To do ▸
Check each line of the material, and show the ones that include the word "Hmax".

Records for processing ▸
■ ■ ■ ■

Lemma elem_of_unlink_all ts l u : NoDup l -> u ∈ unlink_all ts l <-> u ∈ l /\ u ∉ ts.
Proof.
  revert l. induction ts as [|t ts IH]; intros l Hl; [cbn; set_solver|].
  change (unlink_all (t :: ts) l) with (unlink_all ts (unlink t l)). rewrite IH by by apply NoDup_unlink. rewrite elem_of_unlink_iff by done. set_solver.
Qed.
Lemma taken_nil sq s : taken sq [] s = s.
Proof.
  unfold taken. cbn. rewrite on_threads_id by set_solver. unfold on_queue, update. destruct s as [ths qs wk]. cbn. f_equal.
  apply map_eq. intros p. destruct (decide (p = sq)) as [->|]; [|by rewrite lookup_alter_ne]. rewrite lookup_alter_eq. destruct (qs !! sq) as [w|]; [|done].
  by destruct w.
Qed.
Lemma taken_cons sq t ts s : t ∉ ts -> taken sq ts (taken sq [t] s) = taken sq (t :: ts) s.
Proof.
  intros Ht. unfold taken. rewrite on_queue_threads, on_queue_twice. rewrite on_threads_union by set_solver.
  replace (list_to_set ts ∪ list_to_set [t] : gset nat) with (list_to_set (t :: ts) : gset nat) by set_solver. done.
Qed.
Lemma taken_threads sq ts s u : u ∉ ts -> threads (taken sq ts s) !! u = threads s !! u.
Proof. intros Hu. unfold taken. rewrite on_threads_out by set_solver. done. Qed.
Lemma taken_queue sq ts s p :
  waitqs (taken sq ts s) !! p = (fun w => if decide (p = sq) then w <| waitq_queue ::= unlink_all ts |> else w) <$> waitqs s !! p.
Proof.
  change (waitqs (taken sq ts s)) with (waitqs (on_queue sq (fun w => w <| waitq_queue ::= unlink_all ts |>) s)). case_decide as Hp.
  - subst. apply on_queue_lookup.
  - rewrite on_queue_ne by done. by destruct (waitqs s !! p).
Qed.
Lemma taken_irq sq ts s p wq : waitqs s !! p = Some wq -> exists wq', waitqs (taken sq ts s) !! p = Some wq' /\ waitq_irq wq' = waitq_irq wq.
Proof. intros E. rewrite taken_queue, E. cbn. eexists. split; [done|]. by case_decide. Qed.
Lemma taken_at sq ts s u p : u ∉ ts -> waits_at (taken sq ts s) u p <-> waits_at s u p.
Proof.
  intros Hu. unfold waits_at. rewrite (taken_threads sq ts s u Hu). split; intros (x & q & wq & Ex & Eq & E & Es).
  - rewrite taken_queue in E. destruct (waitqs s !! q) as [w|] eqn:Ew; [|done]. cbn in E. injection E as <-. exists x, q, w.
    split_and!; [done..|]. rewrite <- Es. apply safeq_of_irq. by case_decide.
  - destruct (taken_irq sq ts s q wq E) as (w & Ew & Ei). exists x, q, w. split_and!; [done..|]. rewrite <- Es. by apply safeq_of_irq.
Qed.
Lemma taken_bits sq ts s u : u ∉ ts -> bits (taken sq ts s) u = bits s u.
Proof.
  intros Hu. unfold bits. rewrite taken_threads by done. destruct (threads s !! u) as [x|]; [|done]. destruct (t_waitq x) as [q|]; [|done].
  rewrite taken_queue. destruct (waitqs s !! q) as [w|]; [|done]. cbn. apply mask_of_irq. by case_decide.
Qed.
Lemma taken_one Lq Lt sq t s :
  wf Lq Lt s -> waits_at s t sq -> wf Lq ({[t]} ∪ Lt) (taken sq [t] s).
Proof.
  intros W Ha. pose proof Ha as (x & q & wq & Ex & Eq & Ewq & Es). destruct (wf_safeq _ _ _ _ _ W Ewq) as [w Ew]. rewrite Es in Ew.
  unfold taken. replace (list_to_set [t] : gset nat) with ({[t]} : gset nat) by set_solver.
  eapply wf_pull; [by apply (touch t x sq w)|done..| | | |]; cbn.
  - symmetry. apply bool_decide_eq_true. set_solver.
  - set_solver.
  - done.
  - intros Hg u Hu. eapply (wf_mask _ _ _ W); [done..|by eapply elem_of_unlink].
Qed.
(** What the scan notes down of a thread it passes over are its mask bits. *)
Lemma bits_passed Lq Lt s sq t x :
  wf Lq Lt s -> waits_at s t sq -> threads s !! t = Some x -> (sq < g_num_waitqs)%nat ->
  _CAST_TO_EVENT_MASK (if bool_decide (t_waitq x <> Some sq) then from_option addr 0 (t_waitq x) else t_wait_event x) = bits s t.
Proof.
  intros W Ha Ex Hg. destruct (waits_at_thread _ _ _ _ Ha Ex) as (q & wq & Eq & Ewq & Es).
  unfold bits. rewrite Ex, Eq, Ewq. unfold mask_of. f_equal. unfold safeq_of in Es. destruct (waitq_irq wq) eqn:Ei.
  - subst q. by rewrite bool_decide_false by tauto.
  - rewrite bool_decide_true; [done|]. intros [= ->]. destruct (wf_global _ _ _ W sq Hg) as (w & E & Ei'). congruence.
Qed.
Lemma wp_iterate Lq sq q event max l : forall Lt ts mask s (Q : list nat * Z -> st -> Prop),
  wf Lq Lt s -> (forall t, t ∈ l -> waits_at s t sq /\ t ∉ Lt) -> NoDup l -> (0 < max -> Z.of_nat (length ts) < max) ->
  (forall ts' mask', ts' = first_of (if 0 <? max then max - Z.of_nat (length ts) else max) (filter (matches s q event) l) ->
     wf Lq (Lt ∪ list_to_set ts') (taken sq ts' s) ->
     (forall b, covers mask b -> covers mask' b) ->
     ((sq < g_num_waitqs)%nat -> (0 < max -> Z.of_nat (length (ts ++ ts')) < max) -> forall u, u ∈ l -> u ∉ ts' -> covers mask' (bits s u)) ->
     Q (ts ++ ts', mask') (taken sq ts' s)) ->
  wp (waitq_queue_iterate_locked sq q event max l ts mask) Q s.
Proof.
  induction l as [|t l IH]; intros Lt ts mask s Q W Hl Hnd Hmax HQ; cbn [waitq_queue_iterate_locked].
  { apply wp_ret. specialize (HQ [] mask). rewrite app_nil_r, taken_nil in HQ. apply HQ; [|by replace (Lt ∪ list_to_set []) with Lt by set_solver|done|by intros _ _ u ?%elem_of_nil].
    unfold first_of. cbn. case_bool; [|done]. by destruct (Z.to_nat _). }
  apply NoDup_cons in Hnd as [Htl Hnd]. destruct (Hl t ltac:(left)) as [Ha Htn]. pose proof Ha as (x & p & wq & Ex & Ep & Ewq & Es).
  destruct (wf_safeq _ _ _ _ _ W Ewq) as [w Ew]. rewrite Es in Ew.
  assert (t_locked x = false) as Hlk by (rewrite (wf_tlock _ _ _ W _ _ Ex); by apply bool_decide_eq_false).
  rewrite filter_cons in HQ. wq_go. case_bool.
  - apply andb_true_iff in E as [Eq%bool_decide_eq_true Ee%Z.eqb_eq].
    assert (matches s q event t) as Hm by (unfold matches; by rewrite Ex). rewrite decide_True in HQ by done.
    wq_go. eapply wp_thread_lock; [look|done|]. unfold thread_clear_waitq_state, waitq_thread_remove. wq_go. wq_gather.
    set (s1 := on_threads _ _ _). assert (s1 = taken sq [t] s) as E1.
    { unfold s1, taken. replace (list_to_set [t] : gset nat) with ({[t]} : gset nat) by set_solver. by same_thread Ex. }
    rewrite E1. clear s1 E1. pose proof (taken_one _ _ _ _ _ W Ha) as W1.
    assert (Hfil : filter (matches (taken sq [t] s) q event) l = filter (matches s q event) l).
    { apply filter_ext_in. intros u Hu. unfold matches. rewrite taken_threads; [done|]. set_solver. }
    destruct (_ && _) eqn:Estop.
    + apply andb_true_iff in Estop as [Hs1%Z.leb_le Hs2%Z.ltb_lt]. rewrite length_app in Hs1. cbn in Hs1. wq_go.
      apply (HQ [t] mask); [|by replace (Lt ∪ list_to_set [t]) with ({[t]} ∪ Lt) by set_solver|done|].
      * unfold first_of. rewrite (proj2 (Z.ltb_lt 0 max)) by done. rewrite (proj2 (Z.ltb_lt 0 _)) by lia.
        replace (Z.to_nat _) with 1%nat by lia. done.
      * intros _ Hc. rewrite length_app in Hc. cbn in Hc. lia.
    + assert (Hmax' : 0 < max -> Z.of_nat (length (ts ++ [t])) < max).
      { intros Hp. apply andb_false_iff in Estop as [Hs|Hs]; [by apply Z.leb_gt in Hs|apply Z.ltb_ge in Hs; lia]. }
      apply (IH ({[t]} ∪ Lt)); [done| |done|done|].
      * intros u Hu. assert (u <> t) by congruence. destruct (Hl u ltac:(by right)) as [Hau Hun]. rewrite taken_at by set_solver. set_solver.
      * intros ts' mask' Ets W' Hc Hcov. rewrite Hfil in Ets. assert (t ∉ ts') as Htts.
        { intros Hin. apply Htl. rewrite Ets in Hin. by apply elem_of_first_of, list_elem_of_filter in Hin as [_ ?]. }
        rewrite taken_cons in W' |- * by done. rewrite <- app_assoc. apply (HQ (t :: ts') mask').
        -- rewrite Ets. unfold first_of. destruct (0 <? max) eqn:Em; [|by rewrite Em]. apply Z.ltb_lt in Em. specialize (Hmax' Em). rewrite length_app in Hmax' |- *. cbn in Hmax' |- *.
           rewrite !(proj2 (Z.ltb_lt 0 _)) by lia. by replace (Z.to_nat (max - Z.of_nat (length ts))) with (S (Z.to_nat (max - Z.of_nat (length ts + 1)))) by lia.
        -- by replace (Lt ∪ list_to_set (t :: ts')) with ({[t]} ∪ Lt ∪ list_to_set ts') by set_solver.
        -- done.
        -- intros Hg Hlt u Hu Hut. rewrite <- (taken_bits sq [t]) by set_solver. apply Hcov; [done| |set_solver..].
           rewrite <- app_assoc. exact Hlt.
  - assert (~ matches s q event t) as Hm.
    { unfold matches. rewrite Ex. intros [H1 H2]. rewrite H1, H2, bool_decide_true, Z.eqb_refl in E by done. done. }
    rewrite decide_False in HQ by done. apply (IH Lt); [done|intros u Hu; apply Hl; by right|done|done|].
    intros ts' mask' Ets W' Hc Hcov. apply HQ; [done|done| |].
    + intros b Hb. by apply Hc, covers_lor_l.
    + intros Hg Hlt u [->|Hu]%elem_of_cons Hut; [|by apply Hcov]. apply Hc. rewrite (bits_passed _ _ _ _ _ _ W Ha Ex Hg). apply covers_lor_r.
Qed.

■ ■ ■ ■

Task answer ▸
  induction l as [|t l IH]; intros Lt ts mask s Q W Hl Hnd Hmax HQ; cbn [waitq_queue_iterate_locked].
    + assert (Hmax' : 0 < max -> Z.of_nat (length (ts ++ [t])) < max).
        -- rewrite Ets. unfold first_of. destruct (0 <? max) eqn:Em; [|by rewrite Em]. apply Z.ltb_lt in Em. specialize (Hmax' Em). rewrite length_app in Hmax' |- *. cbn in Hmax' |- *.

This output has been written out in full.